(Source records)
○ ○ ○ ○ ○ ○ ○

(** * Smart_Calculator: a shallow embedding of [calculator/calculator.py]

    The calculator reads lines, classifies each one (empty, number, variable,
    assignment, command, expression) and, for expressions, runs the pipeline
    [check_expr] -> [to_array] -> [to_postfix] -> [calculate_postfix].

    Conventions of the embedding.
    - A Python [str] is a [string]; one character of the embedding is one code
      point below 256 (the Latin-1 range), and the character classes below are
      the ones Python's [str.isalpha], [str.isdigit] and [str.split] use there.
    - A Python exception is the [Raise] outcome of [result]; [NotModelled]
      marks the few places where the behaviour of the interpreter is not
      embedded (floating-point power, [eval] of text that the calculator never
      builds).  No statement below is about a [NotModelled] outcome.
    - The limit that recent interpreters put on the number of digits of an
      integer converted to or from text is taken to be switched off. *)

From Stdlib Require Import ZArith Lia Bool Ascii DecimalString SpecFloat.
From stdpp Require Import base option list gmap strings.

(** ** Outcomes *)

Inductive exn : Type :=
  | KeyError | IndexError | ZeroDivisionError | SyntaxError | NameError
  | ValueError | OverflowError | TypeError | EOFError
  | CommandException | ExpressionError | IdentifierError | AssignmentError
  | UnknownVarError.

Inductive result (A : Type) : Type :=
  | Ok (a : A)
  | Raise (e : exn)
  | NotModelled.
Arguments Ok {A} a.
Arguments Raise {A} e.
Arguments NotModelled {A}.

#[global] Instance result_ret : MRet result := fun A a => Ok a.

#[global] Instance result_bind : MBind result := fun A B k r =>
  match r with
  | Ok a => k a
  | Raise e => Raise e
  | NotModelled => NotModelled
  end.

(** The text of an exception, as [print(e)] shows it, for the five classes
    of the program, which override [__str__]. *)
Definition exn_str (e : exn) : option string :=
  match e with
  | CommandException => Some "Unknown command"
  | ExpressionError => Some "Invalid expression"
  | IdentifierError => Some "Invalid identifier"
  | AssignmentError => Some "Invalid assignment"
  | UnknownVarError => Some "Unknown variable"
  | _ => None
  end.

(** ** Characters and the [str] methods the program calls *)

Module Py.

Definition code (c : ascii) : N := N_of_ascii c.

Definition between (lo hi : N) (c : ascii) : bool :=
  (lo <=? code c)%N && (code c <=? hi)%N.

Definition at_code (n : N) (c : ascii) : bool := (code c =? n)%N.

(** [c.isdigit()] for a code point below 256: the ten decimal digits and the
    superscripts two, three and one. *)
Definition char_isdigit (c : ascii) : bool :=
  between 48 57 c || at_code 178 c || at_code 179 c || at_code 185 c.

(** A decimal digit proper, which is what an integer literal is made of. *)
Definition char_isdecimal (c : ascii) : bool := between 48 57 c.

(** [c.isalpha()] for a code point below 256. *)
Definition char_isalpha (c : ascii) : bool :=
  between 65 90 c || between 97 122 c
  || at_code 170 c || at_code 181 c || at_code 186 c
  || between 192 214 c || between 216 246 c || between 248 255 c.

(** The characters [str.split()] splits on. *)
Definition char_isspace (c : ascii) : bool :=
  between 9 13 c || between 28 32 c || at_code 133 c || at_code 160 c.

Definition char_eqb (a b : ascii) : bool := Ascii.eqb a b.

Fixpoint all (p : ascii -> bool) (s : string) : bool :=
  match s with
  | EmptyString => true
  | String c s' => p c && all p s'
  end.
Lemma grid_box_in (th : Github.Theme.t) (t s o p : jsval)
    (items : list Github.GridItem) (grade : Github.Grade)
    (it : Github.GridItem) :
  In it items ->
  exists i,
    infix (Github.gridBox th 28 124 3 14 74
             ((900 - 28 * 2 - 14 * (3 - 1)) / 3) it i)
          (Github.renderGridStatsCard th t s o p items grade).
Proof.
  intros Hin. unfold Github.renderGridStatsCard, mapi. cbv zeta.
  destruct (infix_join nl
              (Github.gridBox th 28 124 3 14 74
                 ((900 - 28 * 2 - 14 * (3 - 1)) / 3)) it items 0 Hin)
    as (i & _ & Hi).
  exists i. eapply infix_trans; [exact Hi|]. piece_of.
Qed.

Lemma grid_elements (th : Github.Theme.t) (t s o p : jsval)
    (items : list Github.GridItem) (grade : Github.Grade) :
  let doc := Github.renderGridStatsCard th t s o p items grade in
  infix (labelled (githubShown t)) doc
  /\ Forall (fun v => infix (textElement (githubShown v)) doc)
            (gridElements t s o p items grade).
Proof.
  intros doc. split.
  { rewrite <- githubShown_code. unfold doc, Github.renderGridStatsCard.
    cbv zeta. piece_of. }
  unfold gridElements. apply Forall_app. split.
  - repeat constructor; rewrite <- githubShown_code.
    1-4: unfold doc, Github.renderGridStatsCard; cbv zeta.
    + content_at 41%nat.
    + content_at 59%nat.
    + content_at 77%nat.
    + content_at 97%nat.
    + eapply infix_trans with
        (Github.ringSvg th (900 - 28 - 46) 58 26 7 (Github.pct grade)
           (Github.ringColorOf th (Github.letter grade))
           (VStr (Github.letter grade))).
      * unfold Github.ringSvg. cbv zeta. content_at 61%nat.
      * unfold doc, Github.renderGridStatsCard. cbv zeta. piece_of.
  - apply Forall_flat_map. intros it Hin.
    destruct (grid_box_in th t s o p items grade it Hin) as (i & Hbox).
    unfold GithubSpec.itemTexts.
    repeat constructor; rewrite <- githubShown_code;
      (eapply infix_trans; [|exact Hbox]);
      unfold Github.gridBox; cbv zeta.
    + content_at 53%nat.
    + content_at 71%nat.
Qed.
(** * WaveSpeedAI/client-python: the example scripts

    A shallow embedding of the three scripts under [examples/]
    ([generate_image.py], [async_generate_image.py] and
    [async_create_generate_image.py]) together with the parts of their
    environment they rely on: Python's [argparse] (CPython 3.11, restricted to
    what the scripts use: optional arguments with the [store], [store_true]
    and [help] actions) and the [wavespeed.client] library, whose calls are
    opaque to the scripts and appear here as a record of possible behaviours.
    The job lifecycle that the specification prescribes for that library is
    modelled apart, in [Module JobSpec]. *)

From Stdlib Require Import ZArith String Ascii List Bool Lia.
From Stdlib Require Import Floats.PrimFloat.
From stdpp Require Import base option list strings gmap fin_maps.


Local Open Scope Z_scope.

(** ** Python values *)

(** The values that end up in an argparse [Namespace] or in the [input]
    dictionary of a request.  [VEmptyList] is the [[]] that argparse stores
    for [--opt=--]. *)
Inductive value :=
  | VNone
  | VBool (b : bool)
  | VInt (z : Z)
  | VFloat (f : float)
  | VStr (s : string)
  | VEmptyList.

(** Python truthiness ([if x:], [not x]).  A float is false exactly when it
    compares equal to zero, so a NaN is true. *)
Definition truthy (v : value) : bool :=
  match v with
  | VNone => false
  | VBool b => b
  | VInt z => negb (z =? 0)
  | VFloat f => negb (PrimFloat.eqb f 0%float)
  | VStr s => negb (String.eqb s "")
  | VEmptyList => false
  end.

(** [x in l] / [x not in l] for a list of strings. *)
Definition str_in (x : string) (l : list string) : bool :=
  existsb (String.eqb x) l.

(** ** argparse *)

Module Argparse.

(** What an action does with its argument: [store] converts it with the
    [type=] callable ([None]: the callable raised), [store_true] takes no
    argument and stores the constant [True], [help] prints and exits. *)
Inductive action_kind :=
  | Store (type : string → option value)
  | StoreTrue
  | Help.

(** [dest] and [default] are [None] for argparse's [SUPPRESS]. *)
Record Action := {
  option_strings : list string;
  dest : option string;
  kind : action_kind;
  default : option value;
  required : bool
}.

(** Number of argument strings of an optional: [nargs=None] is one,
    [nargs=0] for the constant-storing and help actions. *)
Definition nargs (a : Action) : nat :=
  match kind a with Store _ => 1%nat | _ => 0%nat end.

(** Option strings never clash between actions (argparse refuses to add a
    conflicting one), so the first one identifies the action. *)
Definition action_name (a : Action) : string := hd "" (option_strings a).

(** [ArgumentParser(...)]: a new parser has the [-h/--help] action. *)
Definition ArgumentParser : list Action :=
  [ {| option_strings := ["-h"; "--help"]; dest := None; kind := Help;
       default := None; required := false |} ].

Fixpoint lstrip_dash (s : string) : string :=
  match s with
  | String "-" t => lstrip_dash t
  | _ => s
  end.

Fixpoint replace_dash (s : string) : string :=
  match s with
  | "" => ""
  | String c t => String (if Ascii.eqb c "-" then "_"%char else c) (replace_dash t)
  end.

(** [dest] inferred from a long option string:
    [option_string.lstrip('-').replace('-', '_')]. *)
Definition dest_of (option_string : string) : string :=
  replace_dash (lstrip_dash option_string).

(** [parser.add_argument(name, action/type, default=, required=)] for one
    long option string. *)
Definition add_argument (name : string) (k : action_kind) (dflt : value)
    (req : bool) (parser : list Action) : list Action :=
  parser ++ [ {| option_strings := [name]; dest := Some (dest_of name);
                 kind := k; default := Some dflt; required := req |} ].

(** [parser._option_string_actions], in insertion order. *)
Definition option_string_actions (parser : list Action) : list (string * Action) :=
  flat_map (λ a, map (λ o, (o, a)) (option_strings a)) parser.

Fixpoint assoc (k : string) (l : list (string * Action)) : option Action :=
  match l with
  | [] => None
  | (k', a) :: l' => if String.eqb k k' then Some a else assoc k l'
  end.

(** [s.split('=', 1)] when ['=' in s]. *)
Fixpoint split_eq (s : string) : option (string * string) :=
  match s with
  | "" => None
  | String c t =>
      if Ascii.eqb c "=" then Some ("", t)
      else match split_eq t with
           | Some (a, b) => Some (String c a, b)
           | None => None
           end
  end.

Fixpoint contains (c : ascii) (s : string) : bool :=
  match s with
  | "" => false
  | String c' t => Ascii.eqb c c' || contains c t
  end.

(** Argument strings are held as the bytes of their UTF-8 encoding, which
    is how they reach [sys.argv].  [continuation c]: the six bits of a
    continuation byte. *)
Definition continuation (c : ascii) : option N :=
  let b := N_of_ascii c in
  if (128 <=? b)%N && (b <? 192)%N then Some (b - 128)%N else None.

(** The first code point of a string and what follows it; [None] at the
    end of the string and on bytes that are no UTF-8 (a stray continuation
    byte, a truncated or overlong sequence, a surrogate, a value beyond
    U+10FFFF). *)
Definition decode_char (s : string) : option (N * string) :=
  match s with
  | "" => None
  | String c0 t =>
      let b0 := N_of_ascii c0 in
      if (b0 <? 128)%N then Some (b0, t)
      else if (b0 <? 192)%N then None
      else if (b0 <? 224)%N then
        match t with
        | String c1 t1 =>
            match continuation c1 with
            | Some x1 =>
                let cp := ((b0 - 192) * 64 + x1)%N in
                if (128 <=? cp)%N then Some (cp, t1) else None
            | None => None
            end
        | _ => None
        end
      else if (b0 <? 240)%N then
        match t with
        | String c1 (String c2 t2) =>
            match continuation c1, continuation c2 with
            | Some x1, Some x2 =>
                let cp := (((b0 - 224) * 64 + x1) * 64 + x2)%N in
                if (2048 <=? cp)%N && negb ((55296 <=? cp)%N && (cp <=? 57343)%N)
                then Some (cp, t2) else None
            | _, _ => None
            end
        | _ => None
        end
      else if (b0 <? 248)%N then
        match t with
        | String c1 (String c2 (String c3 t3)) =>
            match continuation c1, continuation c2, continuation c3 with
            | Some x1, Some x2, Some x3 =>
                let cp := ((((b0 - 240) * 64 + x1) * 64 + x2) * 64 + x3)%N in
                if (65536 <=? cp)%N && (cp <=? 1114111)%N
                then Some (cp, t3) else None
            | _, _, _ => None
            end
        | _ => None
        end
      else None
  end.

○ ○ ○ ○ ○ ○ ○

## What is required
Write only the number of lines in the data where the string "result" can be found.

## Exercise response
4